변화하는 HRM 환경 속 AI의 역할

Alex Chan | Content Strategist | 2024년 8월 7일

인적 자원 관리의 핵심 목표는 기업의 전반적인 비즈니스 목표 달성에 기여할 수 있는 유능한 직원을 채용, 유지, 개발하는 것입니다. 인공지능도 그러한 핵심 목표 자체를 바꾸지는 않을 것입니다. 그러나 HRM은 HR 전문가가 긴 시간을 소요해야 하는 다수의 수작업을 요하는 분야이며, 인공지능은 그와 관련된 업무량을 줄일 수 있는 기술입니다. 과도한 수작업을 요하는 일상적인 활동은 인사팀이 채용을 위한 새로운 인재 풀을 찾고, 변화하는 업무 수요를 충족하기 위해 직원의 역량을 향상시키고, 관리자에게 보다 의미 있는 성과 평가 방법을 교육하는 등 HRM과 관련된 보다 창의적인 작업에 시간을 투자하는 것을 저해합니다. AI는 일상적인 HRM 워크플로에 소요되는 시간을 직접적으로 절약할 수 있는 기능을 제공함으로써 인사팀이 보다 전략적인 업무에 집중할 수 있도록 지원합니다.

인적 자원 관리(HRM)란 무엇인가요?

인적 자원 관리(human resource management, HRM)는 기업의 비즈니스 목표를 달성하기 위해 직원을 채용하고, 지원하고, 동기를 부여하는 전략적 접근 방식입니다. HRM은 직원의 모집, 채용, 교육, 보상, 개발 등 기업이 직원을 고용하고 그들의 성공을 지원하는 데 필요한 모든 실용적이고 프로세스 지향적인 단계를 포괄하는 개념입니다. 성과, 생산성, 만족도, 유지율과 같은 결과를 모니터링해 직원에 대한 투자가 기업의 성과에 어떤 영향을 미치는지 파악하는 작업 또한 HRM에 포함됩니다.

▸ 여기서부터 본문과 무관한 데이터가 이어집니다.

(* ===== verification/SQSQueue.v ===== *)
(** * SQSQueue: the production queue (src/pkg/queue/sqs_queue.go)

    [SQSQueue] on Amazon SQS: the construction, the messages that Enqueue sends, and the
    consumer.  A goroutine of the consumer is a program [prog] that makes calls (of the service
    and of the handler) and continues with their answers; the goroutines of a batch, the
    heartbeats and the polling loop run interleaved in the step relation [cstep].  The service
    is outside: its answers are arbitrary.  Log lines are left out. *)

From Stdlib Require Import Ascii.
From S2P Require Import Prelude GoLib JSON Strconv Model MemoryQueue Encoding.

(** ** Construction *)

Definition defaultSQSWaitTimeSeconds : Z := 20.
Definition defaultSQSVisibilityTimeoutSecs : Z := 300.
Definition defaultSQSMaxMessages : Z := 10.

Record SQSQueueConfig : Type := mkSQSQueueConfig {
  SQSQueueConfig_QueueURL : string;
  SQSQueueConfig_WaitTimeSeconds : Z;
  SQSQueueConfig_VisibilityTimeout : Z;
  SQSQueueConfig_MaxMessages : Z }.

Record SQSQueue : Type := mkSQSQueue {
  sq_queueURL : string;
  sq_waitTimeSeconds : Z;
  sq_visibilityTimeout : Z;
  sq_maxMessages : Z;
  sq_handlerConcurrency : Z;
  sq_isFIFO : bool }.

(** [client] tells whether there is a client. *)
Definition NewSQSQueue (client : bool) (cfg : SQSQueueConfig) : result error SQSQueue :=
  if negb client then Err (errors_New "queue: sqs client is required")
  else if String.eqb (TrimSpace (SQSQueueConfig_QueueURL cfg)) "" then Err (errors_New "queue: queue url is required")
  else
    let wait := if SQSQueueConfig_WaitTimeSeconds cfg <=? 0 then defaultSQSWaitTimeSeconds else SQSQueueConfig_WaitTimeSeconds cfg in
    let vis := if SQSQueueConfig_VisibilityTimeout cfg <=? 0 then defaultSQSVisibilityTimeoutSecs else SQSQueueConfig_VisibilityTimeout cfg in
    let max := if (SQSQueueConfig_MaxMessages cfg <=? 0) || (10 <? SQSQueueConfig_MaxMessages cfg) then defaultSQSMaxMessages
               else SQSQueueConfig_MaxMessages cfg in
    let queueURL := TrimSpace (SQSQueueConfig_QueueURL cfg) in
    Ok (mkSQSQueue queueURL wait vis max max (HasSuffix queueURL ".fifo")).

(** ** Messages *)

(** [json.Marshal] of a float. *)
Definition marshal_float (x : float64) : result error JSON :=
  match json_float x with
  | Some lit => Ok (JNum lit)
  | None => Err (errors_New ("json: unsupported value: " +:+ fmt_f 0 x))
  end.

(** The struct as JSON; empty fields marked omitempty are left out. *)
Definition SQSMessage_value (m : SQSMessage) : result error JSON :=
  let cost := if f_leb (SQSMessage_EstimatedCost m) f_zero && f_geb (SQSMessage_EstimatedCost m) f_zero then Ok []
              else match marshal_float (SQSMessage_EstimatedCost m) with Ok v => Ok [("estimated_cost_usd", v)] | Err e => Err e end in
  match cost with
  | Err e => Err e
  | Ok cost =>
      Ok (JObj ([("tenant_id", JStr (SQSMessage_TenantID m)); ("task_id", JStr (SQSMessage_TaskID m)); ("run_id", JStr (SQSMessage_RunID m))]
        ++ (if String.eqb (SQSMessage_TaskType m) "" then [] else [("task_type", JStr (SQSMessage_TaskType m))])
        ++ [("submitted_at", JNum (fmt_d (SQSMessage_SubmittedAt m))); ("attempt", JNum (fmt_d (SQSMessage_Attempt m)))]
        ++ (if String.eqb (SQSMessage_DedupeKey m) "" then [] else [("dedupe_key", JStr (SQSMessage_DedupeKey m))])
        ++ (if SQSMessage_EstimatedTokens m =? 0 then [] else [("estimated_tokens", JNum (fmt_d (SQSMessage_EstimatedTokens m)))])
        ++ cost))
  end.

Definition zero_message : SQSMessage := mkSQSMessage "" "" "" "" 0 0 "" 0 f_zero.

#[local] Instance SQSMessage_eta : Eta SQSMessage := fun m => mkSQSMessage
  (SQSMessage_TenantID m) (SQSMessage_TaskID m) (SQSMessage_RunID m) (SQSMessage_TaskType m) (SQSMessage_SubmittedAt m)
  (SQSMessage_Attempt m) (SQSMessage_DedupeKey m) (SQSMessage_EstimatedTokens m) (SQSMessage_EstimatedCost m).

Section decoding.
Context `{JSONText}.

Definition SQSMessage_fields : list (field (S := SQSMessage)) :=
  [("tenant_id", set_with json_string (fun v m => m <| SQSMessage_TenantID := v |>));
   ("task_id", set_with json_string (fun v m => m <| SQSMessage_TaskID := v |>));
   ("run_id", set_with json_string (fun v m => m <| SQSMessage_RunID := v |>));
   ("task_type", set_with json_string (fun v m => m <| SQSMessage_TaskType := v |>));
   ("submitted_at", set_with json_int (fun v m => m <| SQSMessage_SubmittedAt := v |>));
   ("attempt", set_with json_int (fun v m => m <| SQSMessage_Attempt := v |>));
   ("dedupe_key", set_with json_string (fun v m => m <| SQSMessage_DedupeKey := v |>));
   ("estimated_tokens", set_with json_int (fun v m => m <| SQSMessage_EstimatedTokens := v |>));
   ("estimated_cost_usd", set_with json_float64 (fun v m => m <| SQSMessage_EstimatedCost := v |>))].
End decoding.

Definition groupIDForMessage (msg : option SQSMessage) : string :=
  match msg with
  | None => "default"
  | Some m =>
      let task := negb (String.eqb (SQSMessage_TaskID m) "") in
      let run := negb (String.eqb (SQSMessage_RunID m) "") in
      if task && run then SQSMessage_TaskID m +:+ "#" +:+ SQSMessage_RunID m
      else if task then SQSMessage_TaskID m
      else if run then SQSMessage_RunID m
      else if negb (String.eqb (SQSMessage_TenantID m) "") then SQSMessage_TenantID m
      else "default"
  end.

Definition dedupeIDForMessage (msg : option SQSMessage) : string :=
  match msg with
  | None => ""
  | Some m =>
      if negb (String.eqb (SQSMessage_DedupeKey m) "") then SQSMessage_DedupeKey m
      else SQSMessage_TaskID m +:+ "#" +:+ SQSMessage_RunID m
  end.

Record SendMessageInput : Type := mkSendMessageInput {
  SendMessageInput_QueueUrl : string;
  SendMessageInput_MessageBody : string;
  SendMessageInput_MessageGroupId : option string;
  SendMessageInput_MessageDeduplicationId : option string }.
#[global] Instance SendMessageInput_eta : Eta SendMessageInput := fun i => mkSendMessageInput
  (SendMessageInput_QueueUrl i) (SendMessageInput_MessageBody i) (SendMessageInput_MessageGroupId i) (SendMessageInput_MessageDeduplicationId i).

Section queue.
Context `{JSONText} (q : SQSQueue).

Definition buildSendMessageInput (body : string) : SendMessageInput := mkSendMessageInput (sq_queueURL q) body None None.

(** At least one. *)
Definition at_least_one (m : SQSMessage) : SQSMessage := if SQSMessage_Attempt m <=? 0 then m <| SQSMessage_Attempt := 1 |> else m.

(** The request that Enqueue makes. *)
Definition enqueue_input (msg : option SQSMessage) : result error SendMessageInput :=
  match msg with
  | None => Err (errors_New "queue: enqueue: nil message")
  | Some m =>
      let cp := at_least_one m in
      match SQSMessage_value cp with
      | Err e => Err (wrapf "queue: marshal message: " e)
      | Ok v =>
          let input := buildSendMessageInput (json_render v) in
          Ok (if sq_isFIFO q
              then input <| SendMessageInput_MessageGroupId := Some (groupIDForMessage (Some cp)) |>
                         <| SendMessageInput_MessageDeduplicationId := Some (dedupeIDForMessage (Some cp)) |>
              else input)
      end
  end.

(** [SendMessage] is the service. *)
Definition SQS_Enqueue {Q} (SendMessage : SendMessageInput -> Q -> Q * option error) (msg : option SQSMessage) (s : Q) : Q * result error unit :=
  match enqueue_input msg with
  | Err e => (s, Err e)
  | Ok input =>
      match SendMessage input s with
      | (s, Some e) => (s, Err (wrapf "queue: sqs send message: " e))
      | (s, None) => (s, Ok tt)
      end
  end.

Definition SQS_HealthCheck (answer : option error) : option error :=
  match answer with Some e => Some (wrapf "queue: sqs health check: " e) | None => None end.

(** ** Goroutines *)

(** A received message. *)
Record Message : Type := mkMessage {
  Message_Body : option string;
  Message_ReceiptHandle : option string;
  Message_Attributes : gmap string string }.

(** The calls of a goroutine; each is answered by an error or by success. *)
Inductive call : Type :=
| CallHandler (msg : SQSMessage)
| DeleteMessage (handle : string)
| ChangeMessageVisibility (handle : string) (seconds : Z)
| StartHeartbeat (handle : string) (interval : Duration)
| StopHeartbeat.

Inductive prog : Type :=
| Return
| Call (c : call) (k : option error -> prog).

(** The receipt handle, if there is one. *)
Definition handle_of (m : Message) : option string :=
  match Message_ReceiptHandle m with
  | Some h => if String.eqb h "" then None else Some h
  | None => None
  end.

(** A failed deletion is only logged. *)
Definition deleteMessage (m : Message) : prog :=
  match handle_of m with None => Return | Some h => Call (DeleteMessage h) (fun _ => Return) end.

Definition retryVisibility : Z :=
  if (0 <? sq_visibilityTimeout q) && (sq_visibilityTimeout q <? 1) then sq_visibilityTimeout q else 1.

Definition accelerateRetry (m : Message) : prog :=
  match handle_of m with None => Return | Some h => Call (ChangeMessageVisibility h retryVisibility) (fun _ => Return) end.

(** The time between heartbeats, if there are any. *)
Definition heartbeat_interval : option Duration :=
  if sq_visibilityTimeout q <=? 1 then None
  else let interval := Z.quot (sq_visibilityTimeout q) 2 * Second in Some (if interval <? 5 * Second then 5 * Second else interval).

Definition startVisibilityHeartbeat (m : Message) : option (string * Duration) :=
  match handle_of m, heartbeat_interval with Some h, Some d => Some (h, d) | _, _ => None end.

(** The message for the handler; its attempt is the number of deliveries. *)
Definition with_receive_count (m : Message) (msg : SQSMessage) : SQSMessage :=
  match Message_Attributes m !! "ApproximateReceiveCount" with
  | Some raw =>
      match Atoi raw with
      | Some rc => if 0 <? rc then msg <| SQSMessage_Attempt := rc |> else msg
      | None => msg
      end
  | None => msg
  end.

Definition decode_message (m : Message) : option SQSMessage :=
  match Message_Body m with
  | None => None
  | Some body =>
      match json_Unmarshal_struct SQSMessage_fields body zero_message with
      | Err _ => None
      | Ok msg => Some (at_least_one (with_receive_count m msg))
      end
  end.

(** The handler, then the deletion of the message or its early return to the queue. *)
Definition handle_with (m : Message) (msg : SQSMessage) (stop : prog -> prog) : prog :=
  Call (CallHandler msg) (fun err =>
    stop (match err with Some _ => accelerateRetry m | None => deleteMessage m end)).

Definition processMessage (m : Message) : prog :=
  match decode_message m with
  | None => deleteMessage m
  | Some msg =>
      match startVisibilityHeartbeat m with
      | Some (h, d) => Call (StartHeartbeat h d) (fun _ => handle_with m msg (fun p => Call StopHeartbeat (fun _ => p)))
      | None => handle_with m msg (fun p => p)
      end
  end.
End queue.

(** ** The consumer *)

Inductive phase : Type :=
| PLoop                                    (* the head of the polling loop *)
| PReceive                                 (* inside ReceiveMessage *)
| PBackoff                                 (* after a failed receive *)
| PBatch (todo : list Message)             (* processBatch, before the next message *)
| PAcquire (m : Message) (todo : list Message)   (* waiting for a slot *)
| PWait                                    (* wg.Wait *)
| PReturned (e : error).

(** A goroutine of a batch, named by the number of its delivery. *)
Record proc : Type := mkProc { proc_id : nat; proc_prog : prog }.

(** A heartbeat, and whether it was told to stop. *)
Record beat : Type := mkBeat { beat_id : nat; beat_handle : string; beat_stopped : bool }.

Inductive entry : Type :=
| EReceived (messages : list Message)
| ECall (id : nat) (c : call) (answer : option error)
| EBeat (id : nat) (handle : string) (seconds : Z).

Record consumer : Type := mkConsumer {
  cn_phase : phase;
  cn_backoff : Duration;
  cn_ctx : option error;                   (* ctx.Err() *)
  cn_slots : Z;                            (* the capacity of sem *)
  cn_procs : list proc;
  cn_beats : list beat;
  cn_started : list Message;               (* the deliveries started, in order *)
  cn_log : list entry }.
#[global] Instance consumer_eta : Eta consumer := fun c => mkConsumer
  (cn_phase c) (cn_backoff c) (cn_ctx c) (cn_slots c) (cn_procs c) (cn_beats c) (cn_started c) (cn_log c).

HRM 분야에서 AI가 중요한 이유는 무엇인가요?

HRM 분야에서 AI가 중요한 이유는 직원들에게 더 나은 경험을 제공하고, HR 전문가가 보다 가치있고 덜 반복적인 업무에 더 많은 시간을 할애할 수 있도록 해 주는 잠재력을 지닌 기술이기 때문입니다. AI를 사용하면 온보딩 과정에서 직원들의 일반적인 질문에 답변하는 것과 같은 반복적인 작업을 자동화할 수 있습니다. 연중 업무 성과 데이터와 및 동료 피드백을 수집하고, 성과 검토 초안을 작성하고, 직원을 위한 맞춤형 학습 계획을 수립하는 등 직원의 역량 개발을 지원하기 위한 활동에도 활용할 수 있습니다. 인사팀은 생성형 AI를 활용해 직무 기술서 초안 작성이나 입사 지원자에 대한 이메일 응답과 같은 수작업에 소요되는 시간을 절약할 수 있습니다. 인적 자본 관리 소프트웨어는 오랫동안 HRM의 효율성 향상을 위해 사용되어 왔으며, AI는 HRM의 효과 및 효율성을 한층 더 향상시킬 수 있는 새로운 기회를 제공합니다. HR 전문가는 AI로 확보한 시간적 여유를 활용해 사업부 리더와 함께 인력 배치 전략을 개발하고, 직원 성과 및 만족도 추세를 분석하고, 직원 경험을 향상하고 기업의 목표를 달성하는 데 도움이 되는 새로운 전략을 구현하는 등의 활동에 보다 집중할 수 있게 됩니다.

HRM 분야에서의 AI의 이점 및 도전 과제

HRM용 AI의 이점

인사팀은 여러 중요한 책무를 수행하며, 인사팀의 시간은 그만큼 소중합니다. AI는 인사팀이 채용 지원자들의 질문에 대한 답변 초안 및 기타 콘텐츠 작성과 같은 반복적인 업무량을 줄이고, 마찬가지로 AI를 활용한 데이터 분석 및 고부가가치 활동에 더 많은 시간을 할애할 수 있는 가치있는 도구입니다.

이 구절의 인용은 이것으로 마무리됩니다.